What to work on
Which lines below mention "persisted"? Pick each one out.

[Stored items]

Start of Block

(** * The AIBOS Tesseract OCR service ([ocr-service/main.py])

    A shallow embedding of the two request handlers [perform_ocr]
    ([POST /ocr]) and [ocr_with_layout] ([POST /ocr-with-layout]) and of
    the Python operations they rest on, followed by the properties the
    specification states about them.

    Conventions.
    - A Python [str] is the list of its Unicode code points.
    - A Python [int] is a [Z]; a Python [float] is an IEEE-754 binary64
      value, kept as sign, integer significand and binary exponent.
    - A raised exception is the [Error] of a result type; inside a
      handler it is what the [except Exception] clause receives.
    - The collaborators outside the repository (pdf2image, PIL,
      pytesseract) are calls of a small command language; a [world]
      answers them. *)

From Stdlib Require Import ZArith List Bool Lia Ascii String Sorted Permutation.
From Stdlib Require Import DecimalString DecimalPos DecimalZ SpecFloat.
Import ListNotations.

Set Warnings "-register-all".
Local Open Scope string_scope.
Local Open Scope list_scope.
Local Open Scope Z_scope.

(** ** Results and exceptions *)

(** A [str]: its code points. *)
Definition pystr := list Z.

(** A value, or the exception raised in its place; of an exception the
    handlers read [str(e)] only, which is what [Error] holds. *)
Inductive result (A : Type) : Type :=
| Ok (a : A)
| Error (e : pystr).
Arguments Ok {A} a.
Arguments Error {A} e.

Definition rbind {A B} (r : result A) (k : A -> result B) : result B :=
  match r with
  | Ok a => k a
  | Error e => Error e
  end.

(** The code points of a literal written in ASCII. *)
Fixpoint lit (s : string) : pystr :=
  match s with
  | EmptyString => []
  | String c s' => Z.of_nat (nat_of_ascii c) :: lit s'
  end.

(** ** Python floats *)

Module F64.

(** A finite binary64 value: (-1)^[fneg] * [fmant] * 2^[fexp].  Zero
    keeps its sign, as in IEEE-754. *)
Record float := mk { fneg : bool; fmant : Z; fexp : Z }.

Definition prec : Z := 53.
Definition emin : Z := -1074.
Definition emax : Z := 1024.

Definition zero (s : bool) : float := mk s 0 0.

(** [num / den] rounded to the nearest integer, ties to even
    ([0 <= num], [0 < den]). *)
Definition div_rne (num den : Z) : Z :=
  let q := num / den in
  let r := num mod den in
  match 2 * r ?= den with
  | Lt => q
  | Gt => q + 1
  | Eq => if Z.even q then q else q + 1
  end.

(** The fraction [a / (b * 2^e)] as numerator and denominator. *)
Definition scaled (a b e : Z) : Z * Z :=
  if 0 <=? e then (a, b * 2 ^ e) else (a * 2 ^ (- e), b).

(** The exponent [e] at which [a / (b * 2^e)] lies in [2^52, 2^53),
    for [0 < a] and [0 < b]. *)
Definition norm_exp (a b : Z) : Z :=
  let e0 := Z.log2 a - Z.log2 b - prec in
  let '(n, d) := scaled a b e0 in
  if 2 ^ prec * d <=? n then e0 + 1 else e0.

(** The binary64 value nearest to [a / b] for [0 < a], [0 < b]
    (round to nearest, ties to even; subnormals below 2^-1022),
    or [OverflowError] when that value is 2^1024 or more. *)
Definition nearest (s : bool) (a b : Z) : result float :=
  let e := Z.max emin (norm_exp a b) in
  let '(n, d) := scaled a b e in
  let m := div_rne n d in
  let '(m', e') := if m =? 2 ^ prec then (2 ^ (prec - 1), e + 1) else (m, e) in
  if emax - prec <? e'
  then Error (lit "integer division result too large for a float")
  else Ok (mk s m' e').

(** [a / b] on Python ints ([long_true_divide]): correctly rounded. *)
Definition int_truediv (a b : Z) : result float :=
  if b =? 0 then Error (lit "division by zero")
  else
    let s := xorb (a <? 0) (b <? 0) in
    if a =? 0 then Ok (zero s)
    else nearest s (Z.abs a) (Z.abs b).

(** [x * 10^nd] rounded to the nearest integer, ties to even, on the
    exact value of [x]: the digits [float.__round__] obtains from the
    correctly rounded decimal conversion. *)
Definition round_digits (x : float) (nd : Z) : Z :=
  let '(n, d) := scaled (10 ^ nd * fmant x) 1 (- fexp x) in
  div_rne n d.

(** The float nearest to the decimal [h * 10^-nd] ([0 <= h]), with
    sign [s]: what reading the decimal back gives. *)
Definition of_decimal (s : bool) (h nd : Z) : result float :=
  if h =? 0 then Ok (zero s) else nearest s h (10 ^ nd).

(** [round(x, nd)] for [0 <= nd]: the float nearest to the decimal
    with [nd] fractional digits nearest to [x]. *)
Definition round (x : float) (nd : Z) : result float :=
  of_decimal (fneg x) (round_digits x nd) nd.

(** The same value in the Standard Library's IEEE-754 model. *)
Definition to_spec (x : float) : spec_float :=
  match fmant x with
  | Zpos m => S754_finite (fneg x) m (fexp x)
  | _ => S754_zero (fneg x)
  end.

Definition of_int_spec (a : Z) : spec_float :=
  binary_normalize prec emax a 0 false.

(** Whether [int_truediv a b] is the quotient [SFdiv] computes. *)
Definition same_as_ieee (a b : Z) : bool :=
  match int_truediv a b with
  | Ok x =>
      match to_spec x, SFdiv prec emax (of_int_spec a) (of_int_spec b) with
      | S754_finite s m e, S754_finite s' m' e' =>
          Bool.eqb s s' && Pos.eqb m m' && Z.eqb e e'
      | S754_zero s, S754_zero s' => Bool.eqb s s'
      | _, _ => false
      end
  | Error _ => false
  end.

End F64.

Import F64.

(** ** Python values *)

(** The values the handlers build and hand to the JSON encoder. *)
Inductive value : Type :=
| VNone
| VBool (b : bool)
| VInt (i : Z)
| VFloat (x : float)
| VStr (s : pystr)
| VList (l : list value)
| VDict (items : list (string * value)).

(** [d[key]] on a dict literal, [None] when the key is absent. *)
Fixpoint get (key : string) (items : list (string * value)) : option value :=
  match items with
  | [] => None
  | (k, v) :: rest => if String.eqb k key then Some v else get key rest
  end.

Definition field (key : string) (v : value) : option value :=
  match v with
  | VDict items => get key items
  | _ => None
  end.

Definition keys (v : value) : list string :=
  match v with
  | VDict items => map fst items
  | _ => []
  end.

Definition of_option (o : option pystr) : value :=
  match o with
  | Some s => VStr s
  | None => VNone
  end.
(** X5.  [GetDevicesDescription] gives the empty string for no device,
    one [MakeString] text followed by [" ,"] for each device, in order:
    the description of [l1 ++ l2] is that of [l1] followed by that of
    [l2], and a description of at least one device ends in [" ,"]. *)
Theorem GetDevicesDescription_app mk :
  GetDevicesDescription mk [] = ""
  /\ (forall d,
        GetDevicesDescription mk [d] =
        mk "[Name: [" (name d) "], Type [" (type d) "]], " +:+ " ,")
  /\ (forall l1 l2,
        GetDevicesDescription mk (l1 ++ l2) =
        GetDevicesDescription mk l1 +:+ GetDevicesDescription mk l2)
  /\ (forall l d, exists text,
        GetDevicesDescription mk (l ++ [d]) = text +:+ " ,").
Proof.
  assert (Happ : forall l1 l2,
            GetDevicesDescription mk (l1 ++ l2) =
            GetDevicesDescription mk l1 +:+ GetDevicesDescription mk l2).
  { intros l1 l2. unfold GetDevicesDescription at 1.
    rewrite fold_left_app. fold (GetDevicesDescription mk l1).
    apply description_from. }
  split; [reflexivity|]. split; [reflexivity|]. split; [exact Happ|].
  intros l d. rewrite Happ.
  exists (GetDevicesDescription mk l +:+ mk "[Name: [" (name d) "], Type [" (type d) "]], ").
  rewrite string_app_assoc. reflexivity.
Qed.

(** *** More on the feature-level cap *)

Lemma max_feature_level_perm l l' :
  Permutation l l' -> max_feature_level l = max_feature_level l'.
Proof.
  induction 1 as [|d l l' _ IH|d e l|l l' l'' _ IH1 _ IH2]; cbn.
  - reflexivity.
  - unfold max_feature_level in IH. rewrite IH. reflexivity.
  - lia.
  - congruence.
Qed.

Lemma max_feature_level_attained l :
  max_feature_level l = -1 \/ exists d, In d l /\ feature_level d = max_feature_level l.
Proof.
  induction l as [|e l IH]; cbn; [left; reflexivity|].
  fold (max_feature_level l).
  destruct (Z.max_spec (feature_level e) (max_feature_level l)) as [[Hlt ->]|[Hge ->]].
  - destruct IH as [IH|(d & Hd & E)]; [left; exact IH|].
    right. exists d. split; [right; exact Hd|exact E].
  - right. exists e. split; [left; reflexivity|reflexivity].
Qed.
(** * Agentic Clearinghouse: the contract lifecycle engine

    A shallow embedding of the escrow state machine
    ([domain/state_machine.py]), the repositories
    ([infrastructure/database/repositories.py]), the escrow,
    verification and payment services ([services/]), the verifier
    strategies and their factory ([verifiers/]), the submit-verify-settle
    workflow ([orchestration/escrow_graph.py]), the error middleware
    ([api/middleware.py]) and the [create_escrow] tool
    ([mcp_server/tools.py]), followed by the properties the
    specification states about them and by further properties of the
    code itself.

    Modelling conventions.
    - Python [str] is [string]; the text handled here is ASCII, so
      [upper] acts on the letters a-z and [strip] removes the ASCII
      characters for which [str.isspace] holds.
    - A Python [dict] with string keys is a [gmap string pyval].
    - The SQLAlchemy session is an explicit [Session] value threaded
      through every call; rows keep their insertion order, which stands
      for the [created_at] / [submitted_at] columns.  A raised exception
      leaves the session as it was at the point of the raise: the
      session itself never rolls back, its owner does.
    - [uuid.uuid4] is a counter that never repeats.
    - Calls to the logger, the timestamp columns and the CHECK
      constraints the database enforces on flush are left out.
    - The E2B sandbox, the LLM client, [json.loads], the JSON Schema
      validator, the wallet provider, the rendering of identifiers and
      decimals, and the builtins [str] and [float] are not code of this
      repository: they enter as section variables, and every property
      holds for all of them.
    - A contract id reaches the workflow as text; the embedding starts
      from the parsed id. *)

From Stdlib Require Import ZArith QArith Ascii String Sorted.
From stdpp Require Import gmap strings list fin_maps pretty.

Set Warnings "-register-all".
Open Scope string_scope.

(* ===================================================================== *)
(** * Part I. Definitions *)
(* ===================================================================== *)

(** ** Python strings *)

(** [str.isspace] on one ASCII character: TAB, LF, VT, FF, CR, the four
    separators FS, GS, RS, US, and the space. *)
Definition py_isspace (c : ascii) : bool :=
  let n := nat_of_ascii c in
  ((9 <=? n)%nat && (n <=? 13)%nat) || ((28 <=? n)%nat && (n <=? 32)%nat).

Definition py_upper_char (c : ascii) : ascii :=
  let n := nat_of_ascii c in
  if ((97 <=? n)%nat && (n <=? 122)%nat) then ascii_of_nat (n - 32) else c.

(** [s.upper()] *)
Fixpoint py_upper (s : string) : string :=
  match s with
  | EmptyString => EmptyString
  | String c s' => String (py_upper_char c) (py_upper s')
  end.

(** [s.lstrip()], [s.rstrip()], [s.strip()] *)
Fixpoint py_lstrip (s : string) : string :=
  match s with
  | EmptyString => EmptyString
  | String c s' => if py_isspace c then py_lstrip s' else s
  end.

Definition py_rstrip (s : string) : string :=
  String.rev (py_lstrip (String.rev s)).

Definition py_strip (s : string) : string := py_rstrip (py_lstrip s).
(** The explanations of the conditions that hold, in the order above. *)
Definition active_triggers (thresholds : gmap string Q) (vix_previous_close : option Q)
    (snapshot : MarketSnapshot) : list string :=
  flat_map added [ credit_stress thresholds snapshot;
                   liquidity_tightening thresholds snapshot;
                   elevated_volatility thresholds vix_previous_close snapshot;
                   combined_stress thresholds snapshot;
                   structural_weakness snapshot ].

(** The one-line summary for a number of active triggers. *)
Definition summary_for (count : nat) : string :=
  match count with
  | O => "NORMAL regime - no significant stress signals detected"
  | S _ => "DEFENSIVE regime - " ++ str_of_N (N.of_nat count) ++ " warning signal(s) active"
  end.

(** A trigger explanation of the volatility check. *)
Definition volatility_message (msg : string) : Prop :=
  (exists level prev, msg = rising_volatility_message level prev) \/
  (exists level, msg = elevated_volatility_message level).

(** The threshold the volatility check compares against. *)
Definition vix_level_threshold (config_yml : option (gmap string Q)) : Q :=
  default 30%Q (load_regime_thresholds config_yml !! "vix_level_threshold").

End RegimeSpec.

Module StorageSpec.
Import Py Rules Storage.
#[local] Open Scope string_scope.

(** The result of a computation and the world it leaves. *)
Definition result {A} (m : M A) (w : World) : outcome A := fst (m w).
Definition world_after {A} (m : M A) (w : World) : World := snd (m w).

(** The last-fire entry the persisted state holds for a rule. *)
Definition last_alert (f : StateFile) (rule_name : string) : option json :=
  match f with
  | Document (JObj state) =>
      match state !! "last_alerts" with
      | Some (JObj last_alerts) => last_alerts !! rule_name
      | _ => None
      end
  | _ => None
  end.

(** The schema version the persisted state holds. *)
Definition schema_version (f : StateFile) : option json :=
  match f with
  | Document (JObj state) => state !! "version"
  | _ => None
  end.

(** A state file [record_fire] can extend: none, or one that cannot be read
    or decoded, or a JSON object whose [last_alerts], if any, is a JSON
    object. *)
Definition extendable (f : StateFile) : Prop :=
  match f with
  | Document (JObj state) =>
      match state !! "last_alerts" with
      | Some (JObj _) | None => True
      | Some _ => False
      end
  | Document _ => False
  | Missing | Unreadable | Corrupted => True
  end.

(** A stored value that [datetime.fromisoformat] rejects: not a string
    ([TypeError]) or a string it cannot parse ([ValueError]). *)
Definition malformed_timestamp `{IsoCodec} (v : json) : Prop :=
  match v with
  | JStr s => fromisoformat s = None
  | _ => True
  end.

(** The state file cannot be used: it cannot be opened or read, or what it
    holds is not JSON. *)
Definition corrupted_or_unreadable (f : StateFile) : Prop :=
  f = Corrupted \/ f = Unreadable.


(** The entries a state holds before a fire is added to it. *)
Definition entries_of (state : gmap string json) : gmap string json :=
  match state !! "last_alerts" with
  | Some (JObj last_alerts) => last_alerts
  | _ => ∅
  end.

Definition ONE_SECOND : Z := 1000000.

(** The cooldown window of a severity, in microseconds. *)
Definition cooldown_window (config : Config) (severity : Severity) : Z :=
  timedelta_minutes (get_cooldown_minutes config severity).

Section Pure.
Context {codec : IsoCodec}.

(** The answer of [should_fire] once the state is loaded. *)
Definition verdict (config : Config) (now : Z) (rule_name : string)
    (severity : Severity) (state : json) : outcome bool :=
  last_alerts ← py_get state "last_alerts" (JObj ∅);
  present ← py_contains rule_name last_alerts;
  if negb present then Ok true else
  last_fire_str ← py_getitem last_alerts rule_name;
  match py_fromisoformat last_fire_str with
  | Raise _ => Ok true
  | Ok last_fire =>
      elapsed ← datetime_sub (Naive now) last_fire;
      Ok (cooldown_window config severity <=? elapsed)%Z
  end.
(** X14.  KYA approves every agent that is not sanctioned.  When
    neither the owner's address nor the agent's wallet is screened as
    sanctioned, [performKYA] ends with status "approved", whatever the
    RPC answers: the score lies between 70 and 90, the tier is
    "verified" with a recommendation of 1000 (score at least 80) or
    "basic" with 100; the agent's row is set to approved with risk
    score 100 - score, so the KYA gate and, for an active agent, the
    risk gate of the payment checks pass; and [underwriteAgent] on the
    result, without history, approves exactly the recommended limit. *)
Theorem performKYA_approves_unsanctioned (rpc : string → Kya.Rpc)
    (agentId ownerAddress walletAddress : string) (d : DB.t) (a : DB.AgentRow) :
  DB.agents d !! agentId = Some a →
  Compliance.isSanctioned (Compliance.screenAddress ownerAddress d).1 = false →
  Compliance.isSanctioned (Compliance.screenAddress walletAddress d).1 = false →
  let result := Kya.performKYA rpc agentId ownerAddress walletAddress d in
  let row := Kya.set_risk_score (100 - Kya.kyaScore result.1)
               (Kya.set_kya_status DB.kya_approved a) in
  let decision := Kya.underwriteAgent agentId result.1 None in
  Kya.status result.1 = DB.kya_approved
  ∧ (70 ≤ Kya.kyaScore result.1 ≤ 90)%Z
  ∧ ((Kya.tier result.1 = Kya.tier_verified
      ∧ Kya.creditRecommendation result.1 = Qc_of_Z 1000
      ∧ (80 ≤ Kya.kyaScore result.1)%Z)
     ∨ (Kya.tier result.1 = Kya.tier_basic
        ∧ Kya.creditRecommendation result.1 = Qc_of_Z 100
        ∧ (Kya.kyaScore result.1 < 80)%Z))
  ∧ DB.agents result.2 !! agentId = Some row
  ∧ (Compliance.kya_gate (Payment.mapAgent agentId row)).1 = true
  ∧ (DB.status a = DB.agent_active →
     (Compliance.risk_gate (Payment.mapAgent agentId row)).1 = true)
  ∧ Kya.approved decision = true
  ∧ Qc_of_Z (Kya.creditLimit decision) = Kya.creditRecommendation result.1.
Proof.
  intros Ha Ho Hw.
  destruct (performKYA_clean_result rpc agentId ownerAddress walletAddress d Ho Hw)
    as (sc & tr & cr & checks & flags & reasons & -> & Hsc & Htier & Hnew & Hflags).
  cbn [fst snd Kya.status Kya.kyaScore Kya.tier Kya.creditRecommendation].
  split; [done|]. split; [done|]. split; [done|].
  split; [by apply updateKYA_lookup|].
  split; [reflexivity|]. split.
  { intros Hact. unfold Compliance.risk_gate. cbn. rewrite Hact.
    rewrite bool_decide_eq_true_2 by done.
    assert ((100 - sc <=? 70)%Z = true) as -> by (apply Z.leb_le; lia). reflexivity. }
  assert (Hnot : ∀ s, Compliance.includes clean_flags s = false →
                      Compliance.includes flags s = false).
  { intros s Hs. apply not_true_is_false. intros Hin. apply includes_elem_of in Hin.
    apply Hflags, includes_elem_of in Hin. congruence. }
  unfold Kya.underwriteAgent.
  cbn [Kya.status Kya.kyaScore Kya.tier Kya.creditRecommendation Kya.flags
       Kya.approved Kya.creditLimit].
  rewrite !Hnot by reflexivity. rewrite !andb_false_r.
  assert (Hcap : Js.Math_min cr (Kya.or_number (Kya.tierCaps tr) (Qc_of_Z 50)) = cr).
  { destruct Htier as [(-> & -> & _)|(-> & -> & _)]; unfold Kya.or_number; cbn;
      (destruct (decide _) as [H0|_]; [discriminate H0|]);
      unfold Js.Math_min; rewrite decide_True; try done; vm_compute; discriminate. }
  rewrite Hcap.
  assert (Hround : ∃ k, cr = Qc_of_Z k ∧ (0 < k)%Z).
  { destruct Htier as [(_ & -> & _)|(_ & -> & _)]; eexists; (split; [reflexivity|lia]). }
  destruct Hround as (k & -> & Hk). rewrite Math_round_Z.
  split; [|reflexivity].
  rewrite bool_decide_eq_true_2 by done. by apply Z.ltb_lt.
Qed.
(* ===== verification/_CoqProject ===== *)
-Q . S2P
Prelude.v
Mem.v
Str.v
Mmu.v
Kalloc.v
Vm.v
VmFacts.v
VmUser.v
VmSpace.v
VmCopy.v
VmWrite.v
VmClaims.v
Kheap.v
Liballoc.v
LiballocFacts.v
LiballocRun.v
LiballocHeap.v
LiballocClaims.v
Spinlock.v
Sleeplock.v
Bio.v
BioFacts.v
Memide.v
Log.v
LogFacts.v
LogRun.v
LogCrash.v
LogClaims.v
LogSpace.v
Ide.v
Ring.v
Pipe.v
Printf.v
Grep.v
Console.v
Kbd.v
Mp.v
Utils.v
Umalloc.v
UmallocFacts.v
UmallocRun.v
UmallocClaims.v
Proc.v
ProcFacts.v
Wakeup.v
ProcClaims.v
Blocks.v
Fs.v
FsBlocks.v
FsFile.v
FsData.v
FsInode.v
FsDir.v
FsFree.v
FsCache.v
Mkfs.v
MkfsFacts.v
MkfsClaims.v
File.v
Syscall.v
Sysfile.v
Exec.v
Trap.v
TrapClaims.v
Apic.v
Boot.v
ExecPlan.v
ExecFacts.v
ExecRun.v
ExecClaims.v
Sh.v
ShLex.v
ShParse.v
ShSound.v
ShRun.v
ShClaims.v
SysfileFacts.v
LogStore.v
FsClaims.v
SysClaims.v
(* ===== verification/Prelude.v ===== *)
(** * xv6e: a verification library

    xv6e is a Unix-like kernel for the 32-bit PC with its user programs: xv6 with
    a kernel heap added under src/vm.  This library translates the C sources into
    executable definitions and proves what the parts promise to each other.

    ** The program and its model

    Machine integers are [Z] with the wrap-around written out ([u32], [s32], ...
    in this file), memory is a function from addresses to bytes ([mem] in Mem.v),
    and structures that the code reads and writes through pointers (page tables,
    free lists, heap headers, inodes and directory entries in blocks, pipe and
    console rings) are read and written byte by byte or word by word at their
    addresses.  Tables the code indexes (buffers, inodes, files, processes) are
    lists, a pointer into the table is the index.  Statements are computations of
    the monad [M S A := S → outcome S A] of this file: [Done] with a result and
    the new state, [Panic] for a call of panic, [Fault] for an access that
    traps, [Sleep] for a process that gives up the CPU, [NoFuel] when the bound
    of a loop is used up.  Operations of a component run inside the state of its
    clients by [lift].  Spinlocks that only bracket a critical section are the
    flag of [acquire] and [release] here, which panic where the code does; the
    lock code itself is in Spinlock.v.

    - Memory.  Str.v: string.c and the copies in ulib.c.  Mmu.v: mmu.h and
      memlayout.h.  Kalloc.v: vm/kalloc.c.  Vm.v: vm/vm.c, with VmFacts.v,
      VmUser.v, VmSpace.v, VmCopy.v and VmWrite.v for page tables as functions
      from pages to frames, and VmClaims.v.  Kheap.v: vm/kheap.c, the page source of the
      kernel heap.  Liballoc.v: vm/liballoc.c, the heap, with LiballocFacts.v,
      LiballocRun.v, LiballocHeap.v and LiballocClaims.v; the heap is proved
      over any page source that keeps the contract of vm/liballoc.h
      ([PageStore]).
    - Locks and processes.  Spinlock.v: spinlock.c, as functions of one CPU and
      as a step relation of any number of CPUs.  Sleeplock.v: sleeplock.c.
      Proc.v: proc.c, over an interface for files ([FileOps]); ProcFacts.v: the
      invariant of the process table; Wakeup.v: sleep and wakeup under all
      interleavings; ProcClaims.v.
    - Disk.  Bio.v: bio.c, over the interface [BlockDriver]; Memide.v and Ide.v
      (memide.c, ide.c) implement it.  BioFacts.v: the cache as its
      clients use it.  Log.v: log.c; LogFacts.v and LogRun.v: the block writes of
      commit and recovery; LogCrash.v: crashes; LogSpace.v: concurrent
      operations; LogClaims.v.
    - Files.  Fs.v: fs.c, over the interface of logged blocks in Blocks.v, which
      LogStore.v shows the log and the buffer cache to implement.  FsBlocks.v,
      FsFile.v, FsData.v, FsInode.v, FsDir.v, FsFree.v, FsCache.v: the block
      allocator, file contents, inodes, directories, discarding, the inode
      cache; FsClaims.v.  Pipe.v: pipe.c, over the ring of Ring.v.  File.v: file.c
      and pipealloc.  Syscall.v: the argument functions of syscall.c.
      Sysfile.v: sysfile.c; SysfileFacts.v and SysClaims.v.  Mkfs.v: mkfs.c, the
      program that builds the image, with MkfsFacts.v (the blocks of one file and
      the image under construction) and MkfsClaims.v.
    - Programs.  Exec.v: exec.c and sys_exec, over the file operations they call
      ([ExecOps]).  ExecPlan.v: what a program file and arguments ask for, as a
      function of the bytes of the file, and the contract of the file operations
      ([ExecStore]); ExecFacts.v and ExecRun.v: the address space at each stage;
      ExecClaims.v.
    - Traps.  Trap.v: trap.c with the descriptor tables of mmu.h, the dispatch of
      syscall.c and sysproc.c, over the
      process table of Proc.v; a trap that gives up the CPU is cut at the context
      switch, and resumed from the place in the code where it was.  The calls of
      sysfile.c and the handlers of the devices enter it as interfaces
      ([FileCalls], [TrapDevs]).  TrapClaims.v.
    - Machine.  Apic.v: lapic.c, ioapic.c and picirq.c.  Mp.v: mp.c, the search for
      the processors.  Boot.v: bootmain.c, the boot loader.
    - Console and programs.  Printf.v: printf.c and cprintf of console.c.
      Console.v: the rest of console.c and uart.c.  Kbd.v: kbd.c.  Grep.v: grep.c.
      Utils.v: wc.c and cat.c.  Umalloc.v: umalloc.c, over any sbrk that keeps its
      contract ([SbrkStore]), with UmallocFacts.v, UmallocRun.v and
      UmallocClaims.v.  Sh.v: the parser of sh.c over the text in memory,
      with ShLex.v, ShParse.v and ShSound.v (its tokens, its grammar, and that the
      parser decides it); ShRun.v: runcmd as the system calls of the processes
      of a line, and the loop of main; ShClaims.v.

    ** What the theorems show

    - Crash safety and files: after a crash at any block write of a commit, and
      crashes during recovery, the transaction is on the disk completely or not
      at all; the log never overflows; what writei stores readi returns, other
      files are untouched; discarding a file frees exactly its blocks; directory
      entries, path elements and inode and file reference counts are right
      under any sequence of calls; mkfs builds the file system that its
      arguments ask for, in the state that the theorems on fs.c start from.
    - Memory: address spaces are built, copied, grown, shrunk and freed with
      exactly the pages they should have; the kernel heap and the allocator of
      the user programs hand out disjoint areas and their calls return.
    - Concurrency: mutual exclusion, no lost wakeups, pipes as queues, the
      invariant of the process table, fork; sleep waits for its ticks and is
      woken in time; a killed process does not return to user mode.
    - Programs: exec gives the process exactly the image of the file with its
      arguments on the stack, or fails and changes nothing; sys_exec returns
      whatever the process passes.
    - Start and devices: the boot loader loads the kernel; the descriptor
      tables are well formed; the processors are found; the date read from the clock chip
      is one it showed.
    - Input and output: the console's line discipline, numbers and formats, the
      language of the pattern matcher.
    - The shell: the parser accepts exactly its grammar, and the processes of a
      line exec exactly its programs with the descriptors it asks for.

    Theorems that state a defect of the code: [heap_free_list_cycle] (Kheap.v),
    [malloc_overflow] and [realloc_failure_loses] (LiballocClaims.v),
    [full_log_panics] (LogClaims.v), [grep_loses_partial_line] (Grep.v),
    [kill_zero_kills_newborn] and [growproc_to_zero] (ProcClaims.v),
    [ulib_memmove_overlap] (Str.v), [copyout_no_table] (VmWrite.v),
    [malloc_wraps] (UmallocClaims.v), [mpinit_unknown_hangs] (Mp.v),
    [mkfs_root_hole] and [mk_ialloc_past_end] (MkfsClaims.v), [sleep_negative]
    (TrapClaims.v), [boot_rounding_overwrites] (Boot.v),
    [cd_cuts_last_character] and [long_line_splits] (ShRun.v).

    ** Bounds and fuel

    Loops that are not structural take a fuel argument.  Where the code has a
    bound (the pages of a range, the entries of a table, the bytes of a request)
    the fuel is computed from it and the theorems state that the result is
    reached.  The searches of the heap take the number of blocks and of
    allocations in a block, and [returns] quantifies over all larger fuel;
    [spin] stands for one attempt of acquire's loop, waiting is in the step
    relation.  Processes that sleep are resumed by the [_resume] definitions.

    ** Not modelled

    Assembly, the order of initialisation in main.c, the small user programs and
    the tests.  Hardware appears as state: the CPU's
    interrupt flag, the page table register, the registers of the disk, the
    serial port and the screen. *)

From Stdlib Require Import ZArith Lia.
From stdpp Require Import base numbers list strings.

End of Block

Exercise result
(** The last-fire entry the persisted state holds for a rule. *)
(** The schema version the persisted state holds. *)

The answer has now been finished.